My daughter moved back in with us over a year ago. She said she needed to stay one month. Nineteen have now passed. We want her to move out but can’t get her to. The pandemic has made things difficult. She refuses to get a real job. She refuses to clean up. She recently got her stimulus check and didn’t offer us anything. She is very disrespectful and now our granddaughter is mimicking her. How do I stop this toxic relationship we are in? What can we do?
Dear Manipulated Mom,
I can discern only so much from your question, but this is what I hear: You love your daughter, you’re willing to help her, and you offered her a space in your home when she was in need. She has outstayed her welcome and she doesn’t help around the house.
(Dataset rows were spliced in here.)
(* ===== verification/DohProps.v ===== *)
(** * What the DNS over HTTPS client guarantees

    The theorems about health marks, connections and the order of upstreams, each with a run of
    the definitions at a concrete input. *)
From S2P Require Import Prelude RustStr Collections Answer Doh DohTrace.

(** ** Health marks *)

(** In every interleaving of queries and resets, once no query is inside [mark_down] and no
    reset is between raising the count and clearing the mark, an upstream that is marked down
    was marked by an attempt that began under the current reset count: an attempt from before
    the last reset never leaves a mark behind. *)
Theorem no_stale_marks s : doh_reach s → RMark ∉ ds_resets s →
  (∀ p ep c until, p ∈ ds_queries s → ¬ marking p ep c until) →
  up_down_until (sh_up (ds_shared s)) ≠ 0 →
  ∃ conn, sh_owner (ds_shared s) = Some (up_epoch (sh_up (ds_shared s)), conn).
Proof.
  intros Hr Hn Hm Hu. apply doh_reach_marks in Hr as [?|[?|(ep & c & Ho & [->|(p & Hp & Hmk)])]]; [done|done|eauto|].
  by apply Hm in Hmk.
Qed.

(** ** Runs *)

Lemma query_head s p rest sh' p' : ds_queries s = p :: rest → query_step (ds_shared s) p sh' p' →
  (connecting p' = true → connecting p = false → existsb connecting rest = false) →
  doh_step s {| ds_shared := sh'; ds_queries := p' :: rest; ds_resets := ds_resets s |}.
Proof. intros Hq Hs Hc. by apply (doh_query s [] p rest). Qed.

Lemma reset_head s r rest sh' r' : ds_resets s = r :: rest → reset_step (ds_shared s) r sh' r' →
  doh_step s {| ds_shared := sh'; ds_queries := ds_queries s; ds_resets := r' :: rest |}.
Proof. intros Hr Hs. by apply (doh_reset s [] r rest). Qed.

(** The states of a run, most of them equal up to the parts named. *)
Definition at_time (ms : Z) : Reading := {| total_ms := ms; awake_ms := ms |}.
Definition never_closed (sender : nat) : bool := false.
Definition one_connection (epoch until : Z) (generation : Z) (sender : option nat) (owner : option (Z * option nat)) : shared :=
  {| sh_up := {| up_slot := {| slot_sender := sender; slot_generation := generation; slot_last_used := at_time 0 |};
                 up_down_until := until; up_probing := false; up_epoch := epoch |};
     sh_opened := [0]; sh_owner := owner |}.

Ltac query_by tac := eapply rtc_l; [eapply query_head; [reflexivity|tac|try done]|]; simpl.
Ltac reset_by tac := eapply rtc_l; [eapply reset_head; [reflexivity|tac]|]; simpl.

(** A first query opens connection 0 and has checked the reset count. *)
Lemma reach_connected : doh_reach
  {| ds_shared := {| sh_up := Upstream_fresh; sh_opened := [0]; sh_owner := None |};
     ds_queries := [QShare true 0 0 0]; ds_resets := [] |}.
Proof.
  unfold doh_reach, doh_start. eapply rtc_l; [apply doh_new_query|]. simpl.
  query_by ltac:(eapply (q_open_none _ never_closed (at_time 0)); reflexivity).
  query_by ltac:(apply q_cold_count).
  query_by ltac:(eapply (q_cold_connect _ _ _ never_closed (at_time 0)); reflexivity).
  query_by ltac:(apply q_connected).
  query_by ltac:(by apply q_count_same).
  apply rtc_refl.
Qed.

(** Three steps of a reset on their own. *)
Lemma reach_reset s : doh_reach s → ds_resets s = [] →
  doh_reach {| ds_shared := on_up (ds_shared s) (reset_connection (sh_up (ds_shared s)));
               ds_queries := ds_queries s; ds_resets := [RDone] |}.
Proof.
  intros Hr Hn. unfold doh_reach; etrans; [exact Hr|]. eapply rtc_l; [apply doh_new_reset|]. rewrite Hn. simpl.
  reset_by ltac:(apply r_count). reset_by ltac:(apply r_mark). reset_by ltac:(apply r_slot). apply rtc_refl.
Qed.

(** The reset comes between the comparison and the lock. *)
Definition stale_slot : doh_system :=
  {| ds_shared := one_connection 1 0 1 (Some 0%nat) None; ds_queries := [QExchange true 0 1 0]; ds_resets := [RDone] |}.
Lemma reach_stale_slot : doh_reach stale_slot.
Proof.
  unfold doh_reach; etrans; [exact (reach_reset _ reach_connected eq_refl)|]. simpl.
  query_by ltac:(eapply (q_share _ _ _ _ _ (at_time 0)); reflexivity). apply rtc_refl.
Qed.

(** Two windows the reset count does not cover, by runs. A reset that runs after [connected_sender]
    has compared the counts and before it locks the slot leaves a connection of the old path in
    the slot. A reset that runs after a query took the open connection and before [unless_reset]
    reads the count lets that query, which runs on the old path, mark the upstream down under the
    new count. *)
Theorem reset_race_windows :
  (∃ s sender cepoch, doh_reach s ∧ (RMark ∉ ds_resets s) ∧ (RSlot ∉ ds_resets s) ∧
     slot_sender (up_slot (sh_up (ds_shared s))) = Some sender ∧
     sh_opened (ds_shared s) !! sender = Some cepoch ∧ cepoch ≠ up_epoch (sh_up (ds_shared s))) ∧
  (∃ s sender cepoch, doh_reach s ∧ Forall (λ p, ∃ r, p = QDone r) (ds_queries s) ∧
     Forall (λ r, r = RDone) (ds_resets s) ∧ up_down_until (sh_up (ds_shared s)) ≠ 0 ∧
     sh_owner (ds_shared s) = Some (up_epoch (sh_up (ds_shared s)), Some sender) ∧
     sh_opened (ds_shared s) !! sender = Some cepoch ∧ cepoch ≠ up_epoch (sh_up (ds_shared s))).
Proof.
  split.
  - exists stale_slot, 0%nat, 0. split; [exact reach_stale_slot|split_and!; [set_solver|set_solver|done|done|done]].
  - assert (doh_reach {| ds_shared := one_connection 0 0 1 (Some 0%nat) None;
      ds_queries := [QWarmOpen 1 0; QDone (Ok (replicate 12 0))]; ds_resets := [] |}) as Hopen.
    { unfold doh_reach; etrans; [exact reach_connected|]. simpl.
      query_by ltac:(eapply (q_share _ _ _ _ _ (at_time 0)); reflexivity).
      query_by ltac:(eapply (q_cold_answer _ _ _ _ _ (at_time 0) (ResponseHead 200 (BodyRead (replicate 12 0))));
        [reflexivity|done]).
      query_by ltac:(apply q_mark_up). eapply rtc_l; [apply doh_new_query|]. simpl.
      query_by ltac:(eapply (q_open _ never_closed (at_time 0)); reflexivity). apply rtc_refl. }
    pose proof (reach_reset _ Hopen eq_refl) as Hr.
    exists {| ds_shared := one_connection 1 30 2 None (Some (1, Some 0%nat));
              ds_queries := [QDone (Err DohTimeout); QDone (Ok (replicate 12 0))]; ds_resets := [RDone] |}, 0%nat, 0.
    split; [|split_and!; try done; repeat constructor; eauto].
    unfold doh_reach; etrans; [exact Hr|]. simpl.
    query_by ltac:(apply q_warm_count). query_by ltac:(apply q_warm_timeout).
    query_by ltac:(apply (q_down_now _ _ _ _ 0); reflexivity). query_by ltac:(apply q_swap).
    query_by ltac:(apply q_check_same; reflexivity). apply rtc_refl.
Qed.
It also sounds like her living with you might not be a problem if she had a job and helped with household responsibilities and expenses. And yet I wouldn’t expect her to quickly change at your request, for you describe your relationship as “toxic,” and that leads me to believe your current challenge is more than 19 months in the making. In other words, perhaps the problem isn’t her living with you; perhaps she’s living with you because other problems have gone unaddressed.
Here’s what I suggest: work first on yourself, then on the relationship, then on the problem of her living with you. Let me explain.
Former Secretary-General of the United Nations Dag Hammarskjöld wrote, “The devils enter uninvited when the house stands empty. For other kinds of guests, you have first to open the door.”
At some point you opened the door to the situation you now find yourself in. Not just literally, but also figuratively. And while it no longer matters when you opened the door, you should try to identify how you are holding it open. So, step one, ponder this question: Am I pretending not to notice my role in the problem? When you’ve identified how you’ve contributed to the challenge you face, whether deliberately or unintentionally, you can begin to change how you respond to it.
There’s another question I’d like you to ponder: What do I really want—for myself, for my daughter, for our relationship? Too often we attempt to resolve problems with immediate concerns in mind only to sacrifice long-term outcomes and deeply held values. Of course, you want your daughter to move out. But is that all you want? Think long term. How could you address your current challenge and improve your relationship with your daughter? Pondering this should help you resolve your inaction.
It sounds as though you have been sacrificing your interests for the sake of preserving what you call a toxic relationship. Why? Has it occurred to you that this may be why the relationship feels toxic? Kindness does not require that we remain quiet. Love is not afraid.
It sounds as though you have been holding your tongue in an effort not to upset or offend your daughter. Don’t make this Fool’s Choice. You can tell others what you think without disrespecting them. In fact, you can maintain boundaries that protect your person and property and values without violating others’. Yet it sounds as though you have been sacrificing your interests for the sake of preserving what you call a toxic relationship. Why? Has it occurred to you that this may be why the relationship feels toxic? Kindness does not require that we remain quiet. Love is not afraid. So start talking.
As you talk with your daughter, look for a common cause. Given that she intended to stay only for a month, I suspect she’s also frustrated about still living with you. She may want to be independent as much as you’d like her to be. Maybe she doesn’t feel confident in her ability to navigate all the responsibilities of independent adulthood. Whatever the case, see if you can uncover some long-term goal you both share, then agree to work together to achieve it.
Finally, approach this as a problem of ability rather than motivation. You repeatedly say that your daughter “refuses” to do such-and-such. Forget about it. Focus on what you can do rather than on who’s to blame. Try to identify and address barriers to ability. This will have two effects: First, you’ll become one who tries to lift rather than condemn. Second, you’ll better uncover behavioral sources of your current situation.
Matters of parenting can be incredibly difficult and personal. I don’t feel it’s my place to tell you what to say, so I’ve tried to outline how to rethink and approach your situation. I hope one thing is clear: the work you must do is not on your daughter, but on yourself and how you relate with her. May these ideas help you find the courage to speak your truth and act with love.